Литераторы покровительственно щурились.

– Может, все-таки документы показать? - спросил Дамкин у мента.

– Какие документы! - воскликнул председатель, излучая доброту и гостеприимство. - Мы наших дорогих гостей на руках готовы носить! А участковый у нас вообще без фуражки!

– Э-э, - намекнул Стрекозов. - Мы тут, однако, завтракать собирались.
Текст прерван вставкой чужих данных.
(* ===== verification/WalletTests.v ===== *)
(** * What the wallets can do

    The utilities and the page that try the wallets: message signing and session
    keys of [hybridSponsoredTransaction.ts] with its ranking of wallets, the
    signing methods of [customWalletSigning.ts] and [WalletTester.tsx]. *)

From Stdlib Require Import ZArith Lia Ascii String.
From stdpp Require Import base numbers list strings sets sorting.
From S2P Require Import Prelude.
From S2P Require Import JsNumber.
From S2P Require Import JsString.
From S2P Require Import JsFormat.
From S2P Require Import JsMap.
From S2P Require Import JsDate.
From S2P Require Import Async.
From S2P Require Import Chain.
From S2P Require Import ChainService.
From S2P Require Import SignedOrders.
From S2P Require Import OrderIntake.
From S2P Require Import WebServices.
From S2P Require Import Wallet.
From S2P Require Import WalletUtils.

Local Open Scope string_scope.
Local Open Scope Z_scope.
Local Open Scope prog_scope.

Definition newline : string := String (ascii_of_N 10) "".

(** A method of [window.aptos] is called: without the object the read throws. *)
Definition of_aptos {S A} (win : Window) (prop : string) (k : Provider -> uprog S A) : uprog S A :=
  match wallet_at win "aptos" with
  | Some aptos => k aptos
  | None => undefined_read prop
  end.

(** ** Message signing and session keys *)

Module Hybrid.

Definition escrow_message (e : EscrowRequest) : string :=
  "Aptos Escrow Creation:" ++ newline ++
  "Escrow ID: " ++ toHex (uint8 (er_escrowId e)) ++ newline ++
  "Beneficiary: " ++ er_beneficiary e ++ newline ++
  "Amount: " ++ er_amount e ++ newline ++
  "Timelock: " ++ er_timelock e ++ newline ++
  "Safety Deposit: " ++ er_safetyDeposit e ++ newline ++ newline ++
  "I authorize the creation of this escrow with my APT funds.".

(** A key generated by the SDK, with its public key. *)
Record SessionKeyPair := { sk_private : string; sk_public : string }.

Record SessionKey := { session_key : string; session_expiry : number; session_signature : string }.

(** [new Date(x).toISOString()] of a number: the time is truncated, and [NaN] is
    no time. *)
Definition iso_of_number (x : number) : result string :=
  match x with
  | Finite m => toISOString (Z.quot m scale)
  | _ => Throw (RangeError "Invalid time value")
  end.

Section Service.
Context {S : Type} (win : Window).

Definition getUserSignatureForEscrow (e : EscrowRequest) : uprog S (string * option string * string) :=
  let message := escrow_message e in
  rethrowing
    (of_aptos win "signMessage" (fun _ =>
       t <- now;
       res <- signMessage "aptos" message (toString t);
       key <- PermitSigner.public_key "aptos" (ma_publicKey res);
       Ret (ma_signature res, key, message))).

Record MetaTransaction := {
  mt_user : string;
  mt_userSignature : string;
  mt_userPublicKey : string;
  mt_function : string;
  mt_arguments : EscrowRequest
}.

Definition createMetaTransaction (userAddress userSignature userPublicKey : string) (e : EscrowRequest)
    : MetaTransaction * (string * string) :=
  ({| mt_user := userAddress; mt_userSignature := userSignature; mt_userPublicKey := userPublicKey;
      mt_function := "create_escrow_with_authorization"; mt_arguments := e |},
   (userSignature, userPublicKey)).

Definition session_message (key : SessionKeyPair) (until : string) : string :=
  "Authorize session key for Fusion+ swaps:" ++ newline ++
  "Session Key: " ++ sk_public key ++ newline ++
  "Valid Until: " ++ until ++ newline ++
  "Permissions: Create escrows up to 10 APT".

Definition createSessionKey (key : SessionKeyPair) (duration : number) : uprog S SessionKey :=
  rethrowing
    (t <- now;
     let expiry := add (floor (div (of_Z t) (of_Z 1000))) duration in
     until <- of_result (iso_of_number (mul expiry (of_Z 1000)));
     of_aptos win "signMessage" (fun _ =>
       t' <- now;
       res <- signMessage "aptos" (session_message key until) (toString t');
       Ret {| session_key := sk_private key; session_expiry := expiry;
              session_signature := ma_signature res |})).

(** Nothing is done with MSafe beyond looking for it. *)
Definition tryMSafeImplementation : uprog S bool := Ret (on_window win "msafe").

(** *** Ranking the wallets *)

Record Capabilities := {
  cap_signMessage : bool;
  cap_signTransaction : bool;
  cap_sponsoredTx : bool;
  cap_multiAgent : bool
}.

Definition no_capabilities : Capabilities :=
  {| cap_signMessage := false; cap_signTransaction := false; cap_sponsoredTx := false;
     cap_multiAgent := false |}.

Definition capabilities_of (wallet : Provider) (sponsored : bool) : Capabilities :=
  {| cap_signMessage := has wallet "signMessage"; cap_signTransaction := has wallet "signTransaction";
     cap_sponsoredTx := sponsored; cap_multiAgent := has wallet "signMultiAgentTransaction" |}.

Definition wallets : list string := ["aptos"; "petra"; "martian"; "pontem"; "msafe"; "nightly"].

Definition points (b : bool) (n : Z) : Z := if b then n else 0.

Definition score (c : Capabilities) : Z :=
  points (cap_sponsoredTx c) 4 + points (cap_multiAgent c) 3 + points (cap_signTransaction c) 2 +
  points (cap_signMessage c) 1.

(** [Object.values(c).filter(Boolean).length] *)
Definition count (c : Capabilities) : Z :=
  points (cap_signMessage c) 1 + points (cap_signTransaction c) 1 + points (cap_sponsoredTx c) 1 +
  points (cap_multiAgent c) 1.

(** The test transaction does not depend on the wallet. *)
Definition build_test : uprog S bool :=
  try_catch
    (_ <- buildSimple (simple (AddressText "0x1") true (transfer_call [AString "0x2"; ANumber (of_Z 1)]));
     Ret true)
    (fun _ => Ret false).

(** [if (!bestWallet || score > count(best)) best = this one] *)
Definition better (best : option string * Capabilities) (name : string) (c : Capabilities)
    : option string * Capabilities :=
  match best.1 with
  | None => (Some name, c)
  | Some _ => if count best.2 <? score c then (Some name, c) else best
  end.

Fixpoint rank (names : list string) (best : option string * Capabilities)
    : uprog S (option string * Capabilities) :=
  match names with
  | [] => Ret best
  | name :: rest =>
      match wallet_at win name with
      | None => rank rest best
      | Some wallet =>
          sponsored <- build_test;
          rank rest (better best name (capabilities_of wallet sponsored))
      end
  end.

Definition detectBestWallet : uprog S (string * Capabilities) :=
  best <- rank wallets (None, no_capabilities);
  Ret (default "none" best.1, best.2).
End Service.

(** The signature that is returned is the wallet's answer to the text with the
    terms of the escrow, and the text is returned with it. *)
Theorem escrow_signature_of_terms {S} (win : Window) (e : EscrowRequest) (s : S) (h : list (Ev WalletI)) :
  wp (getUserSignatureForEscrow win e) (fun r s' h' =>
    s' = s /\
    match r with
    | Ok (sig, _, text) => text = escrow_message e /\ exists nonce a, ma_signature a = sig /\
        Called (I := WalletI) (SignMessage "aptos" text nonce) (Ok a) ∈ h'
    | Throw _ => True
    end) s h.
Proof.
  unfold getUserSignatureForEscrow, of_aptos, PermitSigner.public_key, rethrowing.
  destruct (wallet_at win "aptos") as [aptos|]; wallet_norm; [|done].
  intros t. wallet_norm. intros [a|err]; wallet_norm; [|done].
  destruct (present (ma_publicKey a)) as [k|]; wallet_norm.
  - split; [done|]. split; [done|]. exists (toString t), a. split; [done|set_solver].
  - intros [[[ad k|x]|]|err]; wallet_norm; try done; (split; [done|]; split; [done|]);
      exists (toString t), a; (split; [done|set_solver]).
Qed.

(** *** The ranking *)

Lemma count_bound c : 0 <= count c <= 4.
Proof. destruct c as [[] [] [] []]; vm_compute; split; discriminate. Qed.

(** A wallet that can sign anything at all outranks whatever was best, when
    the test transaction can be built: five points against a count of at
    most four. *)
Lemma sponsored_outranks c best :
  cap_sponsoredTx c = true -> cap_signMessage c || cap_signTransaction c || cap_multiAgent c = true ->
  count best < score c.
Proof.
  intros Hs Hc. pose proof (count_bound best).
  destruct c as [[] [] [] []]; simpl in *; try discriminate; unfold score; simpl; lia.
Qed.

Definition able (w : Provider) : bool :=
  has w "signMessage" || has w "signTransaction" || has w "signMultiAgentTransaction".

Lemma build_test_ok {S} (O : Oracle WalletI) (s : S) h :
  (forall h' b, exists tx, answer O h' (BuildSimple b) = Ok tx) ->
  exists h', run O build_test s h = (Ok true, s, h').
Proof.
  intros Hb. unfold build_test, buildSimple, await. cbn [pbind try_catch run].
  destruct (Hb h (simple (AddressText "0x1") true (transfer_call [AString "0x2"; ANumber (of_Z 1)])))
    as [tx Htx]. rewrite Htx. by eexists.
Qed.

Lemma rank_app {S} (O : Oracle WalletI) (win : Window) l1 l2 best (s : S) h :
  exists best' h', run O (rank win (l1 ++ l2) best) s h = run O (rank win l2 best') s h'.
Proof.
  revert best h. induction l1 as [|n l1 IH]; intros best h; cbn [app rank]; [by eexists _, _|].
  destruct (wallet_at win n) as [w|]; [|apply IH]. rewrite run_bind.
  unfold build_test, buildSimple, await. cbn [pbind try_catch run].
  destruct (answer O h _) as [tx|e]; cbn [of_result pbind try_catch run]; apply IH.
Qed.

Lemma rank_absent {S} (O : Oracle WalletI) (win : Window) l best (s : S) h :
  Forall (fun n => wallet_at win n = None) l -> run O (rank win l best) s h = (Ok best, s, h).
Proof. induction 1 as [|n l Hn _ IH]; [done|]. cbn [rank]. by rewrite Hn. Qed.

(** The ranking compares the points of a wallet with the number of abilities of
    the best so far, not with its points. Where the test transaction can be
    built, which says nothing about the wallet, the wallet that comes last in the
    list among those installed is chosen as soon as it can sign anything,
    whatever the ones before it can do. *)
Theorem last_wallet_wins {S} (O : Oracle WalletI) (win : Window) (before after : list string)
    (n : string) (w : Provider) (s : S) (h : list (Ev WalletI)) :
  (forall h' b, exists tx, answer O h' (BuildSimple b) = Ok tx) ->
  wallets = (before ++ n :: after)%list -> wallet_at win n = Some w -> able w = true ->
  Forall (fun m => wallet_at win m = None) after ->
  exists h', run O (detectBestWallet win) s h = (Ok (n, capabilities_of w true), s, h').
Proof.
  intros Hb Hl Hw Ha Hafter. unfold detectBestWallet. rewrite run_bind, Hl.
  destruct (rank_app O win before (n :: after) (None, no_capabilities) s h) as (best & h1 & ->).
  cbn [rank]. rewrite Hw, run_bind. destruct (build_test_ok O s h1 Hb) as [h2 ->].
  assert (better best n (capabilities_of w true) = (Some n, capabilities_of w true)) as ->.
  { unfold better. destruct best as [[b|] c]; [|done]. cbn [fst snd].
    rewrite (proj2 (Z.ltb_lt _ _)); [done|]. by apply sponsored_outranks. }
  rewrite rank_absent by done. by eexists.
Qed.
Нам бы все-таки позавтракать.

– Конечно, конечно! - председатель расплылся в улыбке. - Извините, что помешали. Ошибочка, понимаете-ли, вышла!

– Понимаем, - кивнул Дамкин. - Мы все понимаем.

– А за неудобство причиненное позвольте... - лысый председатель смущенно сунул Дамкину в карман мятый червонец.

– Не позволю! - выкатил глаза Дамкин.

– Маловато, - сказал Стрекозов. - Когда так мало дают - это напоминает взятку.

– Подарок, - шепнул председатель, запихивая еще один червонец в карман Стрекозова.

– Подарок - это не меньше тридцати рублей, - заявил Дамкин. - А это взятка, гражданин председатель.

– Но у меня с собой больше нет, - Тихоходов покрылся испариной и смотрел на литераторов жалостно, как побитое животное.

– Ладно, - смилостивился Дамкин. - Червонец будешь должен.

– О чем разговор! - просветлел председатель. - За нами не заржавеет! Приятного аппетита! До свидания!

– Прощайте, - молвил Стрекозов, усаживаясь за стол и доставая стаканы.

Дверь за председателем и участковым закрылась. Дамкин нагнулся под стол за спрятанной банкой. Дед Пахом снова разлил по стаканам.

– За дружбу! - провозгласили литераторы.

Они выпили по стаканчику, закусили.

– Ну, о чем будете писать новый роман? - спросил дед Пахом, громко хрустя соленым огурчиком и заедая его квашеной капустой.

– О том же, о чем и старый, - сказал Стрекозов. - У нас там по плану парикмахер приводит индейцам слона, индейцы - в отпаде, вождь - в отпаде, а парикмахер и новый шериф в суматохе делают ноги, да и слона прихватывают с собой.

– От анафема! - одобрил дед Пахом. - А стихотворение ты утром сочинял, давай что-ли, почитаю.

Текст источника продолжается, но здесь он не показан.